42On a pu montrer, dans cet ouvrage, comment le mode de sélection de l’élite politique correspond en tout point à cette analyse. On a vu comment, dans leurs souvenirs ou dans leurs discours, les députés défendent cette vision méritocratique de la société et insistent sur les parcours exemplaires qui entretiennent l’illusion démocratique. Ils se présentent souvent eux-mêmes comme l’exemple – exceptionnel, mais réel – qui démontre la possibilité d’une promotion sociale par l’école. Mais on a vu comment, même dans le petit nombre de cas où l’on croit pouvoir montrer qu’un enfant de milieu défavorisé accède à une position intellectuelle reconnue et indiscutée (Jaurès, Cogniot, Cachin), on trouve des antécédents familiaux qui disposent d’un capital culturel non négligeable à transmettre.
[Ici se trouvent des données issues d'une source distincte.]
(** The cross-thread queue is emptied into the task queue. *)
Lemma drain_cross_ok I t q :
  Forall is_u64 (Tls.cross_thread t) → tls_ok I t q →
  let t' := Tls.drain_cross_thread t in
  tls_ok I t' q ∧ (∀ k, k ∈ ready_of t → k ∈ ready_of t') ∧
  Tls.defer_queue t' = Tls.defer_queue t ∧ Tls.cross_thread t' = [] ∧
  (∀ k, k ≠ u64_max → I k → k ∈ Tls.cross_thread t → k ∈ ready_of t' ∨ k ∈ q).
Proof.
  intros Hu H. unfold Tls.drain_cross_thread.
  assert (Hgen : ∀ ids t0, Forall is_u64 ids → tls_ok I t0 q →
    let t' := foldl Tls.push_task_ready t0 ids in
    tls_ok I t' q ∧ (∀ k, k ∈ ready_of t0 → k ∈ ready_of t') ∧
    Tls.defer_queue t' = Tls.defer_queue t0 ∧ Tls.cross_thread t' = Tls.cross_thread t0 ∧
    (∀ k, k ≠ u64_max → I k → k ∈ ids → k ∈ ready_of t' ∨ k ∈ q)).
  { induction ids as [|i ids IH]; intros t0 Hids H0; simpl.
    - split; [done|]. split; [done|]. split; [done|]. split; [done|].
      by intros k _ _ ?%not_elem_of_nil.
    - inversion Hids as [|? ? Hui Hids']; subst.
      pose proof (push_task_pushed t0 i Hui) as Hp.
      destruct (pushed_ok I _ _ _ _ Hui Hp H0) as [H1 Hin].
      destruct (IH _ Hids' H1) as (I1 & I2 & I3 & I4 & I5).
      destruct Hp as (P1 & _ & P3 & P4 & _). rewrite I3, I4.
      split; [done|]. split; [auto|]. split; [done|]. split; [done|].
      intros k Hne Hi [->|Hk]%elem_of_cons; [|by apply I5]. destruct (Hin Hne Hi); auto. }
  destruct (Hgen (Tls.cross_thread t) (Tls.set_cross t [])) as (I1 & I2 & I3 & I4 & I5); [done| |done].
  by apply (tls_ok_frame I t).
Qed.

Lemma clear_notified_ok I t tid q :
  is_u64 tid → tls_ok I t (tid :: q) → tls_ok I (Tls.clear_notified t tid) q.
Proof.
  intros Hu H.
  assert (Hr : ready_of (Tls.clear_notified t tid) = ready_of t) by (unfold Tls.clear_notified; by case_match).
  intros k Hk Hne Hi. rewrite Tls.clear_notified_spec by (apply Hu || apply Hk).
  case_bool_decide; simpl; [done|]. intros Hn. rewrite Hr.
  destruct (H k Hk Hne Hi Hn) as [?|?]; [by left|right]. set_solver.
Qed.
End tls.

(** ** The executor's operations *)

Section wake.
Context {F W : Type} `{!Env F W}.
Implicit Types (s : Executor F W) (q : list Z) (tid k : Z).

Definition wake_inv s q : Prop := tls_ok (λ k, injected (log s) k) (tls s) q.

(** A task that waits in a ready queue, in the cross-thread queue or in [q]. *)
Definition waits s q k : Prop :=
  k ∈ ready_of (tls s) ∨ k ∈ Tls.cross_thread (tls s) ∨ k ∈ q.

Lemma injected_mono l seg k : injected l k → injected (l ++ seg) k.
Proof. intros (j & Hj & Hl). exists j. rewrite length_app. split; [lia|]. by apply lookup_app_l_Some. Qed.

(** The wakes of a list of effects, and those of the outside. *)
Lemma run_effect_wake I s x q :
  current_typed s → tls_ok I (tls s) q →
  tls_ok I (tls (run_effect s x)) q ∧ wakes_grow (tls s) (tls (run_effect s x)).
Proof.
  intros Hcur H. destruct x as [[same defer source k|f]|]; simpl.
  - by destruct (wake_impl_ok I same defer source (wrap64 k) (tls s) q) as (? & ? & _);
      [apply wrap64_range|..].
  - split; [|done]. by apply (tls_ok_frame _ (tls s)).
  - unfold Tls.defer_current. destruct (Tls.current_task (tls s)); [|done]. simpl. split.
    + apply (tls_ok_frame _ (tls s)); [by case_match..|done].
    + unfold wakes_grow. case_match; simpl; set_solver.
Qed.

Lemma run_effects_wake I xs s q :
  current_typed s → tls_ok I (tls s) q →
  let s' := foldl run_effect s xs in
  tls_ok I (tls s') q ∧ wakes_grow (tls s) (tls s').
Proof.
  revert s. induction xs as [|x xs IH]; intros s Hcur H; simpl; [done|].
  destruct (run_effect_wake I s x q Hcur H) as [H1 G1]. destruct (IH (run_effect s x)) as [H2 G2].
  - intros tid. rewrite run_effect_current. apply Hcur.
  - done.
  - split; [done|by etrans].
Qed.

Lemma run_external_wake I s x q :
  tls_ok I (tls s) q →
  tls_ok I (tls (run_external s x)) q ∧ wakes_grow (tls s) (tls (run_external s x)).
Proof.
  intros H. destruct x as [same defer source k|f]; simpl.
  - by destruct (wake_impl_ok I same defer source (wrap64 k) (tls s) q) as (? & ? & _);
      [apply wrap64_range|..].
  - split; [|done]. by apply (tls_ok_frame _ (tls s)).
Qed.

Lemma run_externals_wake I xs s q :
  tls_ok I (tls s) q →
  let s' := foldl run_external s xs in
  tls_ok I (tls s') q ∧ wakes_grow (tls s) (tls s').
Proof.
  revert s. induction xs as [|x xs IH]; intros s H; simpl; [done|].
  destruct (run_external_wake I s x q H) as [H1 G1]. destruct (IH _ H1) as [H2 G2].
  split; [done|by etrans].
Qed.

(** What an operation that polls nothing does for the waiting tasks. *)
Definition keeps s q s' q' : Prop :=
  ∀ k, k ≠ u64_max → injected (log s) k → waits s q k → waits s' q' k.

Lemma drain_with_wake s t ids source :
  data_inv s → tls_ok (λ k, injected (log s) k) t (local_queue s ++ ids) → Forall is_u64 ids →
  let s' := drain_with s t ids source in
  wake_inv s' (local_queue s') ∧ tls s' = t ∧
  ∀ k, injected (log s) k → k ∈ local_queue s ++ ids → k ∈ local_queue s'.
Proof.
  intros H Ht Hids. unfold drain_with. rewrite filter_and_enqueue_eq. cbv zeta. simpl.
  change (known (set_tls s t) ids) with (known s ids).
  assert (Hq : ∀ k, injected (log s) k → k ∈ local_queue s ++ ids → k ∈ local_queue s ++ known s ids).
  { intros k Hinj [?|Hk]%elem_of_app; apply elem_of_app; [by left|right].
    apply list_elem_of_filter. split; [|done]. apply (di_ledger _ _ H); [|done].
    rewrite Forall_forall in Hids. apply (Hids k Hk). }
  split; [|done]. intros k Hu Hne Hi Hn. simpl in Hi. apply injected_snoc in Hi as [Hi|?]; [|done].
  destruct (Ht k Hu Hne Hi Hn); auto.
Qed.

Lemma drain_reactor_eq s :
  drain_reactor_ready_into_local s = drain_with s (Tls.set_reactor_ready (tls s) [])
    (Tls.reactor_ready_queue (tls s)) ReactorWake.
Proof. done. Qed.

Lemma drain_deferred_eq s :
  drain_deferred_into_local s = drain_with s (Tls.set_deferred (tls s) [])
    (Tls.defer_queue (tls s)) Deferred.
Proof. done. Qed.

Lemma drain_task_eq s :
  let t := Tls.drain_cross_thread (tls s) in
  drain_task_ready_into_local s =
  drain_with s (Tls.set_task_ready t []) (Tls.task_ready_queue t) TaskWake.
Proof. done. Qed.

Lemma drain_reactor_wake s :
  data_inv s → wake_inv s (local_queue s) →
  let s' := drain_reactor_ready_into_local s in
  wake_inv s' (local_queue s') ∧ keeps s (local_queue s) s' (local_queue s') ∧
  Tls.reactor_ready_queue (tls s') = [] ∧
  Tls.task_ready_queue (tls s') = Tls.task_ready_queue (tls s).
Proof.
  intros H Hw. cbv zeta. rewrite drain_reactor_eq.
  pose proof (di_tls _ _ H) as Hty. rewrite queued_typed in Hty.
  destruct (drain_with_wake s (Tls.set_reactor_ready (tls s) [])
    (Tls.reactor_ready_queue (tls s)) ReactorWake H) as (Hw' & Ht & Hq); [|apply Hty|].
  - intros k Hu Hne Hi Hn. destruct (Hw k Hu Hne Hi Hn) as [Hk|Hk]; [|set_solver].
    unfold ready_of in *. simpl. set_solver.
  - split; [done|]. split; [|by rewrite Ht].
    intros k Hne Hi Hk. unfold waits. rewrite Ht. unfold waits, ready_of in *. simpl.
    specialize (Hq k Hi). set_solver.
Qed.

Lemma drain_deferred_wake s :
  data_inv s → wake_inv s (local_queue s) →
  let s' := drain_deferred_into_local s in
  wake_inv s' (local_queue s') ∧ keeps s (local_queue s) s' (local_queue s') ∧
  Tls.cross_thread (tls s') = Tls.cross_thread (tls s) ∧
  (∀ k, injected (log s) k → k ∈ Tls.defer_queue (tls s) → k ∈ local_queue s').
Proof.
  intros H Hw. cbv zeta. rewrite drain_deferred_eq.
  pose proof (di_tls _ _ H) as Hty. rewrite queued_typed in Hty.
  destruct (drain_with_wake s (Tls.set_deferred (tls s) [])
    (Tls.defer_queue (tls s)) Deferred H) as (Hw' & Ht & Hq); [|apply Hty|].
  - intros k Hu Hne Hi Hn. destruct (Hw k Hu Hne Hi Hn) as [Hk|Hk]; [|set_solver]. by left.
  - split; [done|]. split; [|split; [by rewrite Ht|]].
    + intros k Hne Hi Hk. unfold waits. rewrite Ht. unfold waits in Hk.
      destruct Hk as [?|[?|?]]; [by left|by right; left|right; right]. apply Hq; set_solver.
    + intros k Hi Hk. apply Hq; set_solver.
Qed.

Lemma drain_cross_reactor t :
  Tls.reactor_ready_queue (Tls.drain_cross_thread t) = Tls.reactor_ready_queue t.
Proof.
  unfold Tls.drain_cross_thread.
  assert (Hgen : ∀ ids t, Tls.reactor_ready_queue (foldl Tls.push_task_ready t ids) =
    Tls.reactor_ready_queue t).
  { clear t. induction ids as [|i ids IH]; intros t; simpl; [done|]. rewrite IH.
    unfold Tls.push_task_ready. pose proof (set_notified_frame t i) as (Hf & _).
    destruct (Tls.set_notified t i) as [[] t']; done. }
  by rewrite Hgen.
Qed.

Lemma drain_task_wake s :
  data_inv s → wake_inv s (local_queue s) →
  let s' := drain_task_ready_into_local s in
  wake_inv s' (local_queue s') ∧ keeps s (local_queue s) s' (local_queue s') ∧
  (Tls.reactor_ready_queue (tls s) = [] → ready_of (tls s') = []) ∧
  Tls.cross_thread (tls s') = [].
Proof.
  intros H Hw. cbv zeta. rewrite drain_task_eq.
  pose proof (drain_cross_typed _ (di_tls _ _ H)) as Hty.
  pose proof (di_tls _ _ H) as Hty0. rewrite queued_typed in Hty, Hty0.
  destruct (drain_cross_ok _ _ _ (proj2 (proj2 (proj2 Hty0))) Hw) as (Hok & Hr & Hd & Hc & Hx).
  pose proof (drain_cross_reactor (tls s)) as Hrr.
  set (t := Tls.drain_cross_thread (tls s)) in *.
  destruct (drain_with_wake s (Tls.set_task_ready t []) (Tls.task_ready_queue t) TaskWake H)
    as (Hw' & Ht & Hq); [|apply Hty|].
  - intros k Hu Hne Hi Hn. destruct (Hok k Hu Hne Hi Hn) as [Hk|Hk]; [|set_solver].
    unfold ready_of in *. simpl. set_solver.
  - split; [done|].
    assert (Hmove : ∀ k, injected (log s) k → k ∈ ready_of t ∨ k ∈ local_queue s →
      let s' := drain_with s (Tls.set_task_ready t []) (Tls.task_ready_queue t) TaskWake in
      waits s' (local_queue s') k).
    { intros k Hi Hk. unfold waits. cbv zeta. rewrite Ht. unfold ready_of in *. simpl.
      specialize (Hq k Hi). set_solver. }
    split; [|split].
    + intros k Hne Hi [Hk|[Hk|Hk]]; apply Hmove; auto.
    + intros Hnil. rewrite Ht. unfold ready_of. simpl. by rewrite Hrr, Hnil.
    + by rewrite Ht.
Qed.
43Le concept de capital symbolique et la mise en évidence de l’importance des éléments culturels pour expliquer la formation et les réactions du personnel dirigeant se révèlent être des moyens privilégiés pour aborder la complexité des situations concrètes, des cas particuliers, des évolutions politiques d’un individu, d’un parti, d’un groupe politique ou culturel. Une analyse qui ne se fonderait que sur l’étude des origines sociales ne pourrait rendre compte de cette complexité. Surtout, le détour par l’étude des héritages culturels permet en partie d’échapper au débat sur les classes dominantes : en montrant que la « classe dirigeante » peut se découper en de nombreuses catégories culturelles, on évite la question de l’unité d’une seule classe ou de la multiplicité des élites. Il y a bien une élite dirigeante qui tend à unifier ses codes et ses valeurs autour d’un patrimoine symbolique, ce qui lui permet de rejeter les intrus issus des couches culturellement défavorisées ; et en même temps, il y a bien au sein de cette élite une réelle variété de cultures, que nous avons essayé de mesurer et qui explique les conflits, les concurrences et les incompréhensions entre les divers groupes qui ne disposent pas du même type d’héritage symbolique.
44On peut retrouver ici et expliquer l’intuition de Raymond Aron sur les tendances simultanées à la fusion et à la dissociation des élites politiques. Ainsi les phases d’ouverture sociale du Parlement (Front populaire, IVe République) se traduisent-elles par un blocage culturel qui aboutit à un blocage politique. Faute de partager le même langage, les mêmes références, le même capital symbolique, les groupes ne peuvent d’entendre : incapables de se comprendre, ils ne peuvent envisager de négocier ni de passer les compromis indispensables au fonctionnement d’une assemblée délibérative. Mais ces moments de dissociation sont compensés par un processus continu d’intégration : soit que les partis ouvriers attirent des transfuges des groupes culturels privilégiés ; soit que les députés d’origine populaire acquièrent en plus grand nombre les titres scolaires qui légitiment la participation au pouvoir par l’effet d’une ouverture plus large de l’enseignement secondaire ; soit enfin par l’intégration d’élus ouvriers autodidactes, modestes et pleins de respect pour la culture de l’élite intellectuelle, et par avance convaincus de la supériorité de leurs collègues diplômés. Ainsi se reconstitue un accord implicite sur les codes légitimes (codes moraux, de langage, d’attitude correcte, de politesse etc.) dont l’utilisation permet à nouveau le bon fonctionnement du Parlement.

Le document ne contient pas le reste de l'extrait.